Dedications: My four late friends Rory, Stan, Bryan, Jeff - shine on you crazy diamonds, they would have blogged too. Then theres Garry from Brisbane, Franco in Milan, Mike now in S.F. / my '60s-'80s gang: Ned & Joseph in Ireland; in England: Frank, Des, Guy, Clive, Joe & Joe, Ian, Ivan, Nick, David, Les, Stewart, the 3 Michaels / Catriona, Sally, Monica, Jean, Ella, Anne, Candie / and now: Daryl in N.Y., Jerry, John, Colin, Martin and Donal.

Tuesday, 26 November 2013

Peeping Tom, 1960

Another visionary director: Michael Powell. I was surprised to see Michael Powell’s notorious shocker PEEPING TOM get an outing on British television, even if on a minor horror channel, bet it was a surprise for regular views of its usually tepid fare. 

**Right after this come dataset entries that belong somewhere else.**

(** A consumed nonce stays in the window until its expiry has passed. *)
Lemma consumed_until_expiry m boot n e ps w T j q :
  w !! n = Some e \/ e <= T ->
  StronglySorted (fun p q => p_now_unix_ms p <= p_now_unix_ms q) ps ->
  Forall (fun p => T <= p_now_unix_ms p) ps ->
  ps !! j = Some q -> run_commits m boot ps w !! j = Some (Ok tt) -> inner (p_nonce q) = n ->
  authentic m boot q /\ e < p_expiry_unix_ms q.
Proof.
  revert w T j. induction ps as [|p ps IH]; intros w T j Hinv Hsort Htime; [done|].
  apply StronglySorted_inv in Hsort as [Hsort Hp]. apply Forall_cons in Htime as [HT Htime].
  cbn [run_commits].
  destruct (commit_envelope_and_verify_nonce m boot p w) as [r w'] eqn:Hc.
  destruct j as [|j]; cbn; intros Hq Hok Hn.
  - simplify_eq. apply commit_Ok in Hc as (Ha & Hnone & _). split; [done|].
    destruct Ha as (Hexp & _). destruct Hinv as [Hin|]; [|lia].
    destruct (decide (p_now_unix_ms q < e)) as [Hlt|]; [|lia].
    by rewrite (proj2 (evict_lookup _ _ _ _) (conj Hin Hlt)) in Hnone.
  - eapply (IH w' (p_now_unix_ms p)); [|done..].
    destruct (decide (e <= p_now_unix_ms p)) as [|Hlt]; [by right|left].
    destruct Hinv as [Hin|]; [|lia].
    assert (evict_expired w (p_now_unix_ms p) !! n = Some e) as Hev by (apply evict_lookup; split; [done|lia]).
    unfold commit_envelope_and_verify_nonce, record_verified_nonce, record in Hc.
    destruct (verify_hmac_only m boot p) as [[]|]; [|by simplify_eq].
    destruct (evict_expired w (p_now_unix_ms p) !! inner (p_nonce p)) eqn:Hl; simplify_eq; [done|].
    etransitivity; [apply lookup_insert_ne|done]. intros E. by rewrite E, Hev in Hl.
Qed.
End verify.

Though I have the dvd it was marvellous to watch it again, starting with that lurid opening with Mark Lewis (Carl Boehm) following that prostitute (“It will be two quid”) into that alleyway off Oxford Street, London, as he films her with his camera with its spike and mirror so she can watch her own death …. This of course outraged people at the time, and supposedly finished Powell’s career. Like PSYCHO, also 1960, it re-defined the horror film and remains stunning cinema. Likewise that sequence with dancer Moira Shearer, from Powell's THE RED SHOES, followed by the amusing scenes at the film studio where Mark works, as we wait for the body to be discovered ...Like Hitch with PSYCHO Powell plays with our expectations of fear and dread, laced with humour.

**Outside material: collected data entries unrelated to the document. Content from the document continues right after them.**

(* ===== verification/Attestation.v ===== *)
(** * Approval attestations (stellar-agent-core, [approval/attestation.rs])

    What a human approved is bound by a MAC over length-prefixed fields.  The
    three kinds of approval that are not transactions have digests of their own,
    each with its domain tag. *)

From S2P Require Import Prelude RustStr Bytes.
From stdpp Require Import options.
Set Default Proof Using "Type*".

Local Open Scope string_scope.
Local Open Scope list_scope.
Local Open Scope Z_scope.

Record AttestationBinding := {
  profile_name : string;
  binding_chain_id : string;
}.

Definition TOOLSET_GATE_DOMAIN_TAG : list Z := as_bytes "stellar-agent-toolset-grant:v1".
Definition TRUSTLINE_CLAWBACK_OPT_IN_DOMAIN_TAG : list Z :=
  as_bytes "stellar-agent-trustline-clawback-opt-in:v1".
Definition RULE_PROPOSAL_DOMAIN_TAG : list Z := as_bytes "stellar-agent-rule-proposal-v1".

(** [i64::to_be_bytes]: the two's complement. *)
Definition be_bytes_i64 (n : Z) : list Z := be_bytes 8 (n mod 2 ^ 64).

(** The bytes each hasher is updated with, in order. *)
Definition toolset_gate_input (toolset_name capability destination asset : string)
    (amount_min_stroops amount_max_stroops : Z) : list Z :=
  TOOLSET_GATE_DOMAIN_TAG ++ prefixed (as_bytes toolset_name) ++ prefixed (as_bytes capability)
  ++ prefixed (as_bytes destination) ++ prefixed (as_bytes asset)
  ++ be_bytes_i64 amount_min_stroops ++ be_bytes_i64 amount_max_stroops.

Definition trustline_clawback_input (network code issuer : string) : list Z :=
  TRUSTLINE_CLAWBACK_OPT_IN_DOMAIN_TAG ++ prefixed (as_bytes network) ++ prefixed (as_bytes code)
  ++ prefixed (as_bytes issuer).

Definition rule_proposal_input (invoke_contract_args_xdr smart_account_xdr auth_rule_ids_xdr : list Z)
    (flags_byte : Z) : list Z :=
  RULE_PROPOSAL_DOMAIN_TAG ++ prefixed invoke_contract_args_xdr ++ prefixed smart_account_xdr
  ++ prefixed auth_rule_ids_xdr ++ [flags_byte].

Definition attestation_input (b : AttestationBinding) (approval_nonce : string)
    (envelope_sha256 : list Z) (process_uid : string) : list Z :=
  as_bytes "stellar-agent-approval-attestation:v2" ++ prefixed (as_bytes (profile_name b))
  ++ prefixed (as_bytes (binding_chain_id b)) ++ prefixed (as_bytes approval_nonce)
  ++ envelope_sha256 ++ prefixed (as_bytes process_uid).

Section attestation.
Context `{SH : !Sha2}.

Definition envelope_sha256 (envelope_xdr_bytes : list Z) : list Z := sha256 envelope_xdr_bytes.

Definition compute_toolset_gate_digest (toolset_name capability destination asset : string)
    (amount_min_stroops amount_max_stroops : Z) : list Z :=
  sha256 (toolset_gate_input toolset_name capability destination asset
            amount_min_stroops amount_max_stroops).

Definition compute_trustline_clawback_opt_in_digest (network code issuer : string) : list Z :=
  sha256 (trustline_clawback_input network code issuer).

Definition compute_rule_proposal_digest
    (invoke_contract_args_xdr smart_account_xdr auth_rule_ids_xdr : list Z) (flags_byte : Z)
  : list Z :=
  sha256 (rule_proposal_input invoke_contract_args_xdr smart_account_xdr auth_rule_ids_xdr
            flags_byte).

Definition compute_attestation (key : list Z) (b : AttestationBinding) (approval_nonce : string)
    (envelope_sha256 : list Z) (process_uid : string) : list Z :=
  hmac_sha256 key (attestation_input b approval_nonce envelope_sha256 process_uid).

Definition verify_attestation (key : list Z) (b : AttestationBinding) (approval_nonce : string)
    (envelope_sha256 : list Z) (process_uid : string) (attestation_blob : list Z) : bool :=
  bool_decide (compute_attestation key b approval_nonce envelope_sha256 process_uid
               = attestation_blob).

Definition verify_toolset_gate_attestation (key : list Z) (b : AttestationBinding)
    (approval_nonce toolset_name capability destination asset : string)
    (amount_min_stroops amount_max_stroops : Z) (process_uid : string) (attestation_blob : list Z)
  : bool :=
  let digest := compute_toolset_gate_digest toolset_name capability destination asset
                  amount_min_stroops amount_max_stroops in
  verify_attestation key b approval_nonce digest process_uid attestation_blob.
End attestation.

(** ** Preimages *)

Definition str_fits (s : string) : Prop := fits_u32 (as_bytes s).

Lemma prefixed_str_inj s t x y :
  str_fits s -> str_fits t ->
  prefixed (as_bytes s) ++ x = prefixed (as_bytes t) ++ y -> s = t /\ x = y.
Proof. intros Hs Ht [H%as_bytes_inj ?]%prefixed_inj; done. Qed.

Lemma be_bytes_i64_inj a b :
  in_range i64 a -> in_range i64 b -> be_bytes_i64 a = be_bytes_i64 b -> a = b.
Proof.
  unfold be_bytes_i64, in_range. change (lo i64) with (- 2 ^ 63). change (hi i64) with (2 ^ 63 - 1).
  intros Ha Hb H. apply be_bytes_inj in H;
    [|change (256 ^ Z.of_nat 8) with (2 ^ 64); by apply Z.mod_pos_bound..].
  pose proof (Z.div_mod a (2 ^ 64)). pose proof (Z.div_mod b (2 ^ 64)). nia.
Qed.

(** Cut equal prefixed strings off both sides. *)
Ltac cut_fields H :=
  repeat match type of H with
  | prefixed (as_bytes _) ++ _ = prefixed (as_bytes _) ++ _ =>
      let E := fresh "E" in let T := fresh "T" in
      apply prefixed_str_inj in H as [E T]; [|done..]; rename T into H
  end.

Lemma toolset_gate_input_inj t c d a mn mx t' c' d' a' mn' mx' :
  Forall str_fits [t; c; d; a; t'; c'; d'; a'] -> Forall (in_range i64) [mn; mx; mn'; mx'] ->
  toolset_gate_input t c d a mn mx = toolset_gate_input t' c' d' a' mn' mx' ->
  (t, c, d, a, mn, mx) = (t', c', d', a', mn', mx').
Proof.
  rewrite !Forall_cons. intros (? & ? & ? & ? & ? & ? & ? & ? & _) (? & ? & ? & ? & _) Heq.
  apply app_inj_1 in Heq as [_ Heq]; [|done]. cut_fields Heq.
  apply app_inj_1 in Heq as [Hmn Hmx]; [|done].
  apply be_bytes_i64_inj in Hmn; [|done..]. apply be_bytes_i64_inj in Hmx; [|done..]. congruence.
Qed.

Lemma trustline_input_inj n c i n' c' i' :
  Forall str_fits [n; c; i; n'; c'; i'] ->
  trustline_clawback_input n c i = trustline_clawback_input n' c' i' -> (n, c, i) = (n', c', i').
Proof.
  rewrite !Forall_cons. intros (? & ? & ? & ? & ? & ? & _) Heq.
  apply app_inj_1 in Heq as [_ Heq]; [|done].
  rewrite <- (app_nil_r (prefixed (as_bytes i))), <- (app_nil_r (prefixed (as_bytes i'))) in Heq.
  cut_fields Heq. congruence.
Qed.

Lemma rule_proposal_input_inj a s i f a' s' i' f' :
  Forall fits_u32 [a; s; i; a'; s'; i'] ->
  rule_proposal_input a s i f = rule_proposal_input a' s' i' f' -> (a, s, i, f) = (a', s', i', f').
Proof.
  rewrite !Forall_cons. intros (? & ? & ? & ? & ? & ? & _) Heq.
  apply app_inj_1 in Heq as [_ Heq]; [|done].
  do 3 (apply prefixed_inj in Heq as [-> Heq]; [|done..]). by simplify_eq.
Qed.

Lemma attestation_input_inj b n e u b' n' e' u' :
  length e = length e' ->
  Forall str_fits [profile_name b; binding_chain_id b; n; u;
                   profile_name b'; binding_chain_id b'; n'; u'] ->
  attestation_input b n e u = attestation_input b' n' e' u' ->
  b = b' /\ n = n' /\ e = e' /\ u = u'.
Proof.
  rewrite !Forall_cons. intros He (? & ? & ? & ? & ? & ? & ? & ? & _) Heq.
  apply app_inj_1 in Heq as [_ Heq]; [|done]. cut_fields Heq.
  apply app_inj_1 in Heq as [-> Heq]; [|done].
  rewrite <- (app_nil_r (prefixed (as_bytes u))), <- (app_nil_r (prefixed (as_bytes u'))) in Heq.
  cut_fields Heq. destruct b, b'; cbn in *; by subst.
Qed.

(** The three domain tags differ within their common length. *)
Lemma domain_tags_differ x y :
  TOOLSET_GATE_DOMAIN_TAG ++ x ≠ TRUSTLINE_CLAWBACK_OPT_IN_DOMAIN_TAG ++ y /\
  TOOLSET_GATE_DOMAIN_TAG ++ x ≠ RULE_PROPOSAL_DOMAIN_TAG ++ y /\
  TRUSTLINE_CLAWBACK_OPT_IN_DOMAIN_TAG ++ x ≠ RULE_PROPOSAL_DOMAIN_TAG ++ y.
Proof. split_and!; intros H%(f_equal (take 17)); by vm_compute in H. Qed.

(** What was approved cannot be presented as something else: the preimages of
    the three gate digests determine every field, as long as no field is longer
    than 4 GiB, and a preimage of one kind is never one of another kind. *)
Theorem gate_preimages_unambiguous t c d a mn mx n k i x s r f :
  (forall t' c' d' a' mn' mx',
     Forall str_fits [t; c; d; a; t'; c'; d'; a'] -> Forall (in_range i64) [mn; mx; mn'; mx'] ->
     toolset_gate_input t c d a mn mx = toolset_gate_input t' c' d' a' mn' mx' ->
     (t, c, d, a, mn, mx) = (t', c', d', a', mn', mx')) /\
  (forall n' k' i',
     Forall str_fits [n; k; i; n'; k'; i'] ->
     trustline_clawback_input n k i = trustline_clawback_input n' k' i' -> (n, k, i) = (n', k', i')) /\
  (forall x' s' r' f',
     Forall fits_u32 [x; s; r; x'; s'; r'] ->
     rule_proposal_input x s r f = rule_proposal_input x' s' r' f' -> (x, s, r, f) = (x', s', r', f')) /\
  toolset_gate_input t c d a mn mx ≠ trustline_clawback_input n k i /\
  toolset_gate_input t c d a mn mx ≠ rule_proposal_input x s r f /\
  trustline_clawback_input n k i ≠ rule_proposal_input x s r f.
Proof.
  split_and!; [by intros; apply toolset_gate_input_inj|by intros; apply trustline_input_inj
    |by intros; apply rule_proposal_input_inj|apply domain_tags_differ..].
Qed.

Section binding.
Context `{SH : !Sha2}.

(** An attestation is accepted for what it was computed for, and for nothing
    else: a blob made for one profile, chain, approval nonce, digest and process
    owner verifies for them, and if it verifies for other values, the two MAC
    inputs collide under the key. *)
Theorem attestation_binding key b n e u b' n' e' u' :
  length e = length e' ->
  Forall str_fits [profile_name b; binding_chain_id b; n; u;
                   profile_name b'; binding_chain_id b'; n'; u'] ->
  verify_attestation key b n e u (compute_attestation key b n e u) = true /\
  (verify_attestation key b' n' e' u' (compute_attestation key b n e u) = true ->
   (b' = b /\ n' = n /\ e' = e /\ u' = u) \/
   (attestation_input b' n' e' u' ≠ attestation_input b n e u /\
    hmac_sha256 key (attestation_input b' n' e' u') = hmac_sha256 key (attestation_input b n e u))).
Proof.
  intros He Hf. unfold verify_attestation. split; [by apply bool_decide_eq_true_2|].
  intros H%bool_decide_eq_true_1.
  destruct (decide (attestation_input b' n' e' u' = attestation_input b n e u)) as [E|]; [left|by right].
  symmetry in E. apply attestation_input_inj in E as (-> & -> & -> & ->); done.
Qed.
End binding.

#[local] Existing Instance demo_sha2.

Definition demo_binding : AttestationBinding :=
  {| profile_name := "alice"; binding_chain_id := "stellar:testnet" |}.

Lemma attestation_binding_witness :
  verify_attestation [1] demo_binding "n1" [7; 7] "1000"
    (compute_attestation [1] demo_binding "n1" [7; 7] "1000") = true.
Proof.
  apply (attestation_binding [1] demo_binding "n1" [7; 7] "1000" demo_binding "n1" [7; 7] "1000");
    [done|]. repeat constructor; by vm_compute.
Defined.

Boehm is terrific and the others – Anna Massey, Maxine Audley, Moira Shearer, Shirley Ann Field, and Brenda Bruce – are perfectly cast too. The plot is too well known to mention much here: loner Mark is obsessed with the effects of fear which dates from when his scientist father experimented with him when he was a child, now he has to kill and record his actions, as he gets to know that nice girl who lives below him, but her blind mother is suspicious as she hears him pacing around upstairs. The glamour photo industry of the time is nicely caught too, as a friend says, producing a glamour shot “You don’t get that in “Sight & Sound”! It captures that 1959 era nicely, what with the newsagent shop secretly selling porn, and the 'glamour' photography industry.